お年玉はどうやら、中国では唐の時代(712年から750年ごろ)に宮廷で始まり、その後庶民化した圧歳銭(ヤースイチェン)という習慣があった。これは今の日本のお年玉と同じような習慣なので、おそらく間違いなくこれが起源だろう。現在中国では、お年玉は「紅包(hong bao)と呼ぶが、ちゃんとある。韓国にも似たような風習があるらしい。

ただ、日本のお年玉と、中国のそれとは決定的に違う点がある。それは先の鏡餅との関連だ。中国の紅包は、文字通り、お小遣いの意味だ。年齢にも関係がなく、ご祝儀的な意味合いが強い。日本のそれはもっと奥が深い。

日本で「おとしだま」と呼ぶ、この「たま」とは、魂、つまり霊魂のことである。そもそも、このお供えの精神は、各家家の先祖霊や歳神を迎えるための、「御魂祭(みたままつり)」に由来している。鏡餅を、切り割りして、家族みんなで分けて食するのだ。それがいつのまにか、現金にすりかわってしまったのだが、本来の意味は、きわめて宗教的な儀式に関係した言葉だということがわかる。

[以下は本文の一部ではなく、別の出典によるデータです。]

(** The amounts of a wave are in contract: the months are distinct, an
    arrear is absent or a non-negative number, a repayment is absent or a
    number. *)
Definition arrear_ok (x : float) : Prop :=
  match x with
  | NaN => True
  | Fin a => (0 <= a)%Q
  | _ => False
  end.

Definition number_or_nan (x : float) : Prop :=
  match x with
  | NaN | Fin _ => True
  | _ => False
  end.

Definition wave_ok (df : DataFrame) (i w : Z) : Prop :=
  NoDup (map modate (loc2 df i w))
  /\ Forall (fun r => arrear_ok (amount_owed r)
                      /\ number_or_nan (amount_repaid r)) (loc2 df i w).

Definition Qof (x : float) : Q :=
  match x with Fin q => q | _ => 0%Q end.

Fixpoint Qsum (l : list Q) : Q :=
  match l with
  | [] => 0%Q
  | x :: l' => (x + Qsum l')%Q
  end.

(** The arrear of a row as a rational, and the arrears of the months of a
    wave after month [d]. *)
Definition owedQ (r : row) : Q := Qof (amount_owed r).

Definition laterQ (df : DataFrame) (i w d : Z) : Q :=
  Qsum (map owedQ (filter (fun r => d <? modate r) (loc2 df i w))).

(** The invariant of the ledger, for [c] taken from the arrears so far:
    either the cursor stands on a month without arrear ([fa] is [NaN]), or
    what was taken, what is still owed for the current month and the
    arrears of the later months add up to the accrued arrears. *)
Definition ledger_inv (df : DataFrame) (i w : Z) (L : ledger) (c : Q)
  : Prop :=
  fa L = NaN
  \/ exists f, fa L = Fin f /\ (0 <= f)%Q
                /\ (c + f + laterQ df i w (fa_date L)
                    == Qsum (map owedQ (loc2 df i w)))%Q.

(** A ledger in contract: what is owed is absent or a non-negative number,
    and the supposed wage is a positive number. *)
Definition ledger_ok (L : ledger) : Prop :=
  (fa L = NaN \/ exists f, fa L = Fin f /\ (0 <= f)%Q)
  /\ exists v, fa_wage L = Fin v /\ (0 < v)%Q.

(** The supposed wage of every row of the wave is a positive number. *)
Definition wages_ok (df : DataFrame) (i w : Z) : Prop :=
  Forall (fun r => exists v, supp_wage r = Fin v /\ (0 < v)%Q)
         (loc2 df i w).

(** Two ledgers with the same cursor and wage and the same amount. *)
Definition ledger_eq (L L' : ledger) : Prop :=
  fa_date L = fa_date L' /\ feq (fa L) (fa L') /\ fa_wage L = fa_wage L'.

(** [n] turns of the loop from [L] reach beyond the last month of the
    frame. *)
Definition enough (df : DataFrame) (n : nat) (L : ledger) : Prop :=
  forall r, In r df -> modate r - fa_date L <= Z.of_nat n.

(** The ledger after the advance onto row [r] (lines 103-106). *)
Definition advance (L : ledger) (r : row) : ledger :=
  mkLedger (fa_date L + 1) (amount_owed r) (supp_wage r).

(** Lines 107-110 applied to the state at the exit of the loop. *)
Definition settle (L : ledger) (rest_rep share_repaid : float)
  : ledger * float :=
  (mkLedger (fa_date L) (fsub (fa L) rest_rep) (fa_wage L),
   fadd share_repaid (fdiv rest_rep (fa_wage L))).

(** The supposed wage of the ledger as a rational. *)
Definition wageQ (L : ledger) : Q := Qof (fa_wage L).

(** ** Relations between the frame before and after a step *)

(** The index and the columns that are never written after [init]. *)
Definition same_inputs (r r' : row) : Prop :=
  id r' = id r /\ wave r' = wave r /\ modate r' = modate r
  /\ wage r' = wage r /\ amount_owed r' = amount_owed r
  /\ amount_repaid r' = amount_repaid r
  /\ a2w r' = a2w r /\ r2cw r' = r2cw r /\ supp_wage r' = supp_wage r.

(** What the pass over wave [w] of individual [i] may do to a row. *)
Definition wave_rel (i w : Z) (r r' : row) : Prop :=
  same_inputs r r' /\ costs r' = costs r /\ psy_costs r' = psy_costs r
  /\ (sel2 i w r = false -> r' = r).

(** What the pass over individual [i] may do to a row. *)
Definition id_rel (i : Z) (r r' : row) : Prop :=
  same_inputs r r' /\ (sel1 i r = false -> r' = r).

(** The ratio the code computes over a supposed wage of zero. *)
Definition ratio_over_zero (num ratio : float) : Prop :=
  match num with
  | NaN => ratio = NaN
  | Fin a =>
      ratio = (if Qeqb a 0 then NaN else if Qltb 0 a then PInf else NInf)
  | PInf | NInf => ratio = num
  end.

(** [r2w.fillna(0) - r2cw.fillna(0)] of one row: the increment of the
    psychological costs (line 124). *)
Definition cost_increment (r : row) : float :=
  fsub (fillna0 (r2w r)) (fillna0 (r2cw r)).

(** No row of wave [w] of individual [i] has an arrear. *)
Definition no_arrear (df : DataFrame) (i w : Z) : Prop :=
  forall r, In r df -> sel2 i w r = true -> amount_owed r = NaN.

(** A step that leaves [r2w] alone on the rows of wave [w] of
    individual [i]. *)
Definition keeps_r2w_on (i w : Z) (r r' : row) : Prop :=
  same_inputs r r' /\ (sel2 i w r = true -> r2w r' = r2w r).

(** ** The columns of a wave *)

(** [r'] is [r] with another value in [r2w]. *)
Definition only_r2w (r r' : row) : Prop := r' = set_r2w (r2w r') r.

(** A step that leaves the columns written by the pass over wave [w] of
    individual [i] alone on the rows of that wave. *)
Definition keeps_cols_on (i w : Z) (r r' : row) : Prop :=
  same_inputs r r'
  /\ (sel2 i w r = true ->
      r2w r' = r2w r /\ cumsum_a2w r' = cumsum_a2w r
      /\ cumsum_r2w r' = cumsum_r2w r /\ shares_col r' = shares_col r
      /\ cumsum_shares r' = cumsum_shares r).

(** [a2w.fillna(0) - r2w.fillna(0)] of one row (lines 114-117). *)
Definition net_share (r : row) : float :=
  fsub (fillna0 (a2w r)) (fillna0 (r2w r)).

(** What lines 70-71 and 112-119 establish on the rows of one wave. *)
Definition wave_columns (rows : DataFrame) : Prop :=
  map cumsum_a2w rows = cumsum (map a2w rows)
  /\ map cumsum_r2w rows = cumsum (map r2w rows)
  /\ map shares_col rows = map net_share rows
  /\ map cumsum_shares rows = cumsum (map shares_col rows).

(** ** What the loop over the repayments writes *)

(** The share written for month [d], if one was. *)
Definition assoc (d : Z) (l : list (Z * float)) : option float :=
  match find (fun p => fst p =? d) l with
  | Some p => Some (snd p)
  | None => None
  end.

(** [r2w] of a row after the shares [l] were written, month by month, into
    the rows of wave [w] of individual [i]. *)
Definition written (i w : Z) (l : list (Z * float)) (r : row) : float :=
  if sel2 i w r then
    match assoc (modate r) l with
    | Some s => s
    | None => r2w r
    end
  else r2w r.

(** The rows of the loop of line 83: the rows of the wave with a
    repayment. *)
Definition is_repayment (i w : Z) (r : row) : bool :=
  sel2 i w r && negb (isnan (amount_repaid r)).

(** The column [r2w] over the rows of a wave, against the allocation over
    the amounts of the frame [df0] as it was read: absent where nothing was
    repaid, and on the rows of the repayments, in their order, the shares
    of the repayments. *)
Definition r2w_column (df0 df : DataFrame) (i w : Z) : Prop :=
  (forall r, In r (loc2 df i w) -> amount_repaid r = NaN -> r2w r = NaN)
  /\ (forall L0,
         first_arrear df0 i w = Ok (Some L0) ->
         exists ss L',
           repay_all df0 i w (repaid df0 i w) L0 = Ok (ss, L')
           /\ map r2w (dropna amount_repaid (loc2 df i w)) = ss).

(** Nothing was written yet into [r2w] on the rows of the wave. *)
Definition fresh_on (i w : Z) (r0 r : row) : Prop :=
  same_inputs r0 r /\ (sel2 i w r0 = true -> r2w r = NaN).

(** ** A wave whose repayments are covered by its arrears *)




(** ** The arrears in units of the supposed wage *)

(** The arrear of a row over its supposed wage, as a rational: the value of
    [a2w] (lines 56-58), zero when no arrear accrued. *)
Definition ratioQ (r : row) : Q := (owedQ r / Qof (supp_wage r))%Q.

(** The ratios of the months of a wave after month [d]. *)
Definition laterR (df : DataFrame) (i w d : Z) : Q :=
  Qsum (map ratioQ (filter (fun r => d <? modate r) (loc2 df i w))).

(** The invariant of the ledger in units of the supposed wage, for shares
    written so far that add up to [s]: either the cursor stands on a month
    without arrear, or the shares, what is still owed for the current month
    over its supposed wage, and the ratios of the later months add up to
    the ratios of the wave. *)
Definition ratio_inv (df : DataFrame) (i w : Z) (L : ledger) (s : Q)
  : Prop :=
  fa L = NaN
  \/ exists f v, fa L = Fin f /\ fa_wage L = Fin v /\ (0 < v)%Q
                 /\ (s + f / v + laterR df i w (fa_date L)
                     == Qsum (map ratioQ (loc2 df i w)))%Q.




(** The cells of [a2w] of the months of a wave after month [d], added up,
    absent cells read as zero. *)
Definition later_a2w (df : DataFrame) (i w d : Z) : Q :=
  Qsum (map (fun r => Qof (a2w r))
            (filter (fun r => d <? modate r) (loc2 df i w))).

さて、ここで鏡餅とお年玉の話が融合する。もし、餅が魂なら(実際、由来はそうなのだ)間違いなく、鏡とは、魂を映す鏡という意味のはずだ。どこの神社でも、鏡が祀られているのをご存知だろう。鏡が御神体の場合もあるが、ふつうそうではない。神の霊(先祖の霊)を映しだしてくれるものが、鏡である。だから、鏡を祀るのだ。それによって寄ってきたものが、餅に宿る。そのパワーを食して、一年の振り出しとしたのだ。

こっちは、まったく気にかけていなくとも、「彼ら」はちゃんと来ているものだ。墓参りも大事かもしれないが、なにより彼らのことを忘れない、ということと、感謝するということに尽きるようだ。

大晦日・お正月などという一年の区切りがどうしても大きいわけだが、実は人間の生活は月単位だ。命日も月命日があるくらいだ。当然生きてる側にも、月の巡りが基本の人間のサイクルなのだ。

わたしの年齢になってくると、焦りを覚えるほど、あっという間に時が過ぎるようになる。二十代の頃には、永遠と思えた時間が、限りあるものだと思い知るこの頃だ。気がつくと「もう月末じゃないの」ということがザラ。過ちもある。失敗もある。それでいい。

アメリカの有名なプロボクシングチャンピオンに、記者がこう問いかけた。
「なぜ、あなたはそんなに強いのか?」
「さんざん負けたからさ。」

2020年はまだまだ序盤。ただ悔いの無い一年を過ごせたらと思う。皆様にも、そのような充実した一年となりますように。